DACS messaging functions were also integrated into the SOSS PC using its software and the DSC demod. The six audio demods were controlled by the SOSS PC via several RS-485 serial connections from a board installed in the PC called the ARTIC board ("A Real-Time Interface Co-Processor"), with each demod respectively equipped with a RS-485 serial control interface.

The SOSS not only provided high-quality digital audio for NPR and other program feeds, but provided automatic tuning, as well as recording control for audio servers in radio broadcast automation systems (and control for stand-alone audio recorders as well) of NPR programming feeds. The SOSS could also be configured via its control software to tune in live feeds (such as breaking news and live programs) and apply such to a dedicated demod, which could be any of the six installed.

===ContentDepot===

In 2007, the SOSS was retired for the newest and current system of the PRSS, the ContentDepot. The ContentDepot no longer uses linear feeds of SCPC-based digital audio bitstreams like the SOSS. Instead, it uses a dedicated TCP/IP-based one-way connection uplinked via satellite from PRSS, which is received by a storage receiver (a combination satellite data receiver & file server) manufactured by International Datacasting . Program feeds are requested and set up at a special internet-accessible web site (known as the ContentDepot Portal) that member stations can log on to, where they can subscribe to specific programs and live feeds. The subscribed programs are then delivered via satellite as a file transfer to the storage receiver in the form of MP2-encoded ACM-based WAV files, which then can be imported into a station's automation and/or playback system.

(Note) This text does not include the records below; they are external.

(* ===== verification/BootPagingThms.v ===== *)
(** * The boot loader's page tables are the mapping asked for

    [PageSourceLaws] is what paging.cc relies on in the physical memory map.
    From it: paging_find_pte ends at the entry the processor's walk reads,
    making tables on the way without changing any translation;
    paging_map_physical maps exactly the range; paging_map_range gives every
    page of a range memory of its own. *)

From stdpp Require Import base tactics list numbers option.
From S2P Require Import Prelude Physmap BootPaging PageWalk.

#[local] Open Scope Z_scope.

(** [in_use s p]: the page at [p] is not free; [can_give n s]: there are [n]
    more pages for tables. *)
Class PageSourceLaws (S : Type) `{PageSource S} := {
  in_use : S → Z → Prop;
  can_give : nat → S → Prop;
  can_give_less : ∀ n m s, (n ≤ m)%nat → can_give m s → can_give n s;
  give_page : ∀ n s, can_give (Datatypes.S n) s → ∃ p s',
    alloc_table_page s = Done (PhysAlloc p PAGE_SIZE, s') ∧ p mod 4096 = 0 ∧ 0 < p < 2 ^ 40
    ∧ ¬ in_use s p ∧ in_use s' p ∧ (∀ q, in_use s q → in_use s' q) ∧ can_give n s'
}.

Section thms.
Context {S : Type} `{PageSourceLaws S}.
Implicit Types s : paging S.

Definition paging_ok (s : paging S) : Prop := tables_ok (words s) (root_page_dir s) (in_use (source s)).
Definition leaf (s : paging S) : Z → option (nat * Z) := leaf_at (words s) (root_page_dir s).
Definition table (s : paging S) : Z → nat → option Z := table_at (words s) (root_page_dir s).
Definition opened (s : paging S) (va : Z) (D : nat) : Prop := open_to (words s) (root_page_dir s) va D.

(** Nothing that a caller sees has changed but for more tables. *)
Record grown (s s' : paging S) : Prop := {
  g_root : root_page_dir s' = root_page_dir s;
  g_msgs : messages s' = messages s;
  g_leaf : ∀ va, leaf s' va = leaf s va;
  g_use : ∀ q, in_use (source s) q → in_use (source s') q;
  g_table : ∀ va d t, (d ≤ 3)%nat → table s va d = Some t → table s' va d = Some t
}.

#[export] Instance grown_preorder : PreOrder grown.
Proof.
  split; [by split|]. intros x y z [A1 A2 A3 A4 A5] [B1 B2 B3 B4 B5].
  split; [congruence|congruence|intros; congruence|eauto|eauto].
Qed.

Lemma grown_opened s s' va D : grown s s' → opened s va D → opened s' va D.
Proof. intros Hg Hop d e Hl. apply (Hop d e). change (leaf s va = Some (d, e)). by rewrite <- (g_leaf _ _ Hg). Qed.

(** allocate_page_table, and the store of its entry *)
Lemma add_table_spec n s va d t :
  paging_ok s → can_give (Datatypes.S n) (source s) → (d < 3)%nat → table s va d = Some t →
  present (words s (t + 8 * slot_of va d)) = false →
  ∃ page s', (page ← allocate_page_table; store (t + 8 * slot_of va d) (table_entry page va);; mret page) s
               = Done (page, s')
    ∧ paging_ok s' ∧ can_give n (source s') ∧ grown s s' ∧ table s' va (Datatypes.S d) = Some page.
Proof.
  intros Hok Hg Hd Ht Hnp. destruct (give_page n (source s) Hg) as (p & x & Ha & Hal & Hr & Hfr & Huse & Hmono & Hg').
  unfold allocate_page_table. rewrite !bind_assoc. erewrite bind_done; [|unfold on_source; by rewrite Ha].
  cbn [psize pbase]. rewrite Z.eqb_refl. unfold PAGE_MASK.
  change (Z.land p 4095) with (Z.land p (2 ^ 12 - 1)). rewrite land_low_mask by lia. change (2 ^ 12) with 4096. rewrite Hal.
  destruct (Z.eqb_spec p 0); [lia|]. eexists p, _. split; [reflexivity|]. cbn [words root_page_dir source messages set_words].
  set (w' := λ a, _). destruct (t_page _ _ _ Hok va d t ltac:(lia) Ht) as (Hta & Htr & Htu).
  assert (∀ a, ¬ (p ≤ a < p + 4096) → a ≠ t + 8 * slot_of va d → w' a = words s a) as Hw.
  { intros a Ha1 Ha2. unfold w'. cbn. destruct (Z.eqb_spec a (t + 8 * slot_of va d)); [done|].
    destruct (Z.leb_spec p a), (Z.ltb_spec a (p + 4096)); try done. lia. }
  assert (∀ t', t' mod 4096 = 0 → t' ≠ p → ∀ i, 0 ≤ i < 512 → ¬ (p ≤ t' + 8 * i < p + 4096)) as Hoff.
  { intros t' Ht' Hne i Hi. pose proof (Z.div_mod p 4096). pose proof (Z.div_mod t' 4096). lia. }
  destruct (store_table (words s) w' (root_page_dir s) (in_use (source s)) va d t Hok ltac:(lia) Ht) with (in_use x) p
    as (Hl & Hok' & Hnew & Hkeep).
  - intros va' d' t' i Hd' Ht' Hi Hne. destruct (t_page _ _ _ Hok va' d' t' Hd' Ht') as (Ha' & _ & Hu').
    apply Hw; [apply Hoff; [done|congruence|done]|].
    intros (E1 & E2)%slot_addr_inj; try done; [|apply slot_range]. destruct Hne; done.
  - done.
  - done.
  - unfold w'. rewrite Z.eqb_refl. apply next_table_entry; [done|lia].
  - done.
  - done.
  - done.
  - done.
  - done.
  - intros i Hi. unfold w'. cbn. destruct (Z.eqb_spec (p + 8 * i) (t + 8 * slot_of va d)) as [E|].
    + apply slot_addr_inj in E as [E _]; try done; [|apply slot_range]. congruence.
    + destruct (Z.leb_spec p (p + 8 * i)), (Z.ltb_spec (p + 8 * i) (p + 4096)); try done; lia.
  - split_and!; try done.
Qed.

Lemma find_eq_last s va fuel create D ref :
  (D ≤ 3)%nat →
  find_pte_loop (Datatypes.S fuel) va (shift_of D) create (shift_of D) ref s = Done (Some (ref + 8 * slot_of va D), s).
Proof. intros HD. cbn [find_pte_loop]. by rewrite Z.eqb_refl, slot_eq. Qed.

Lemma shift_step d : (d < 3)%nat → u8 (shift_of d - 9) = shift_of (Datatypes.S d).
Proof. intros Hd. unfold u8, shift_of. rewrite Z.mod_small by lia. lia. Qed.

(** paging_find_pte with create *)
Lemma find_create_loop k n s va d ref fuel :
  (d + k ≤ 3)%nat → (k < fuel)%nat → paging_ok s → can_give (k + n) (source s) →
  opened s va (d + k) → table s va d = Some ref →
  ∃ t s', find_pte_loop fuel va (shift_of (d + k)) true (shift_of d) ref s = Done (Some (t + 8 * slot_of va (d + k)), s')
    ∧ paging_ok s' ∧ can_give n (source s') ∧ grown s s' ∧ table s' va (d + k) = Some t.
Proof.
  revert s d ref fuel. induction k as [|k IH]; intros s d ref fuel Hdk Hf Hok Hg Hop Ht.
  all: destruct fuel as [|fuel]; [lia|].
  { rewrite Nat.add_0_r in *. exists ref, s. rewrite find_eq_last by lia. split_and!; done || reflexivity. }
  cbn [find_pte_loop]. rewrite slot_eq by lia. destruct (Z.eqb_spec (shift_of d) (shift_of (d + Datatypes.S k))) as [E|_];
    [unfold shift_of in E; lia|]. unfold load. run. set (e := words s (ref + 8 * slot_of va d)).
  rewrite <- Nat.add_succ_comm in *. rewrite shift_step by lia. change (Z.land e PTE_ADDR) with (addr_of e).
  assert (entry_at (words s) (root_page_dir s) va d = Some e) as He.
  { unfold entry_at. change (table_at _ _ va d) with (table s va d). by rewrite Ht. }
  destruct (present e) eqn:Ep.
  - assert (table s va (Datatypes.S d) = Some (addr_of e)) as Hnt.
    { unfold table. rewrite table_at_S, He. cbn. unfold next_table. rewrite Ep.
      by rewrite (open_entry _ _ _ va (Datatypes.S d + k) d e Hok Hop ltac:(lia) He Ep). }
    destruct (t_page _ _ _ Hok va (Datatypes.S d) (addr_of e)) as (_ & Hr & _); [lia|done|].
    destruct (Z.eqb_spec (addr_of e) 0); [lia|]. 
    destruct (IH s (Datatypes.S d) (addr_of e) fuel) as (t & s' & HH); try done; try lia; [|eauto].
    eapply can_give_less; [|done]. lia.
  - rewrite (t_entry _ _ _ Hok va d e) by (done || lia). rewrite Z.eqb_refl.
    cbn [Nat.add] in Hg.
    destruct (add_table_spec (k + n) s va d ref) as (page & s1 & E1 & Hok1 & Hg1 & Hgr & Ht1); try done; [lia|].
    destruct (IH s1 (Datatypes.S d) page fuel) as (t & s' & E2 & ? & ? & ? & ?); try done; try lia.
    { by eapply grown_opened. }
    exists t, s'. split; [|split_and!; try done; by etrans].
    rewrite <- E2. unfold mbind, M_bind in E1 |- *. destruct (allocate_page_table s) as [[pg s0]|]; [|done].
    cbn in E1 |- *. by injection E1 as -> <-.
Qed.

Live feeds are sent in the ContentDepot system as streaming MP2 audio, sent over the same satellite transponder, but as an IP multicast stream (as opposed to a file transfer for pre-recorded programs) which is decoded by a special streaming audio receiver (called a stream decoder) set to the IP multicast addresses assigned for live audio streams on the satellite transponder used by ContentDepot.

The newest generation of ContentDepot hardware for the PRSS, as of 2014 and also manufactured by International Datacasting, is a special version custom-manufactured for PRSS of their commercially available "Superflex Pro Audio" receiver. It combines both the stream decoder for live programming and storage receiver for pre-recorded programming in one rack-mounted system, in previous comparison to separate units for live decoding and program storage respectively with the introduction of ContentDepot.

Some components of the previous SOSS still are in use in the ContentDepot era: one of the ABR-700 demods (as well as the downconverter) is still used by NPR as a "squawk box" for verbal announcements regarding programming to NPR stations.

==Following 2026 CPB shutdown==
In 2026, the Corporation for Public Broadcasting was dissolved, and the legal mandate guiding the PRSS expired, in accordance with the Rescissions Act of 2025. Also in that year, the Big Beautiful Bill scheduled an auction for the radio bands used by PRSS, between 2029 and 2034.

A legal agreement between CPB and NPR allocated $36 million to fund PRSS through the end of 2030 if possible. Another $47 million was donated by CPB to a new nonprofit, Public Media Infrastructure, which would open Public Radio Exchange's Dovetail podcast platform to non-subscribing public radio stations and develop Internet Protocol livestreaming technologies suitable for locations with poor Internet access.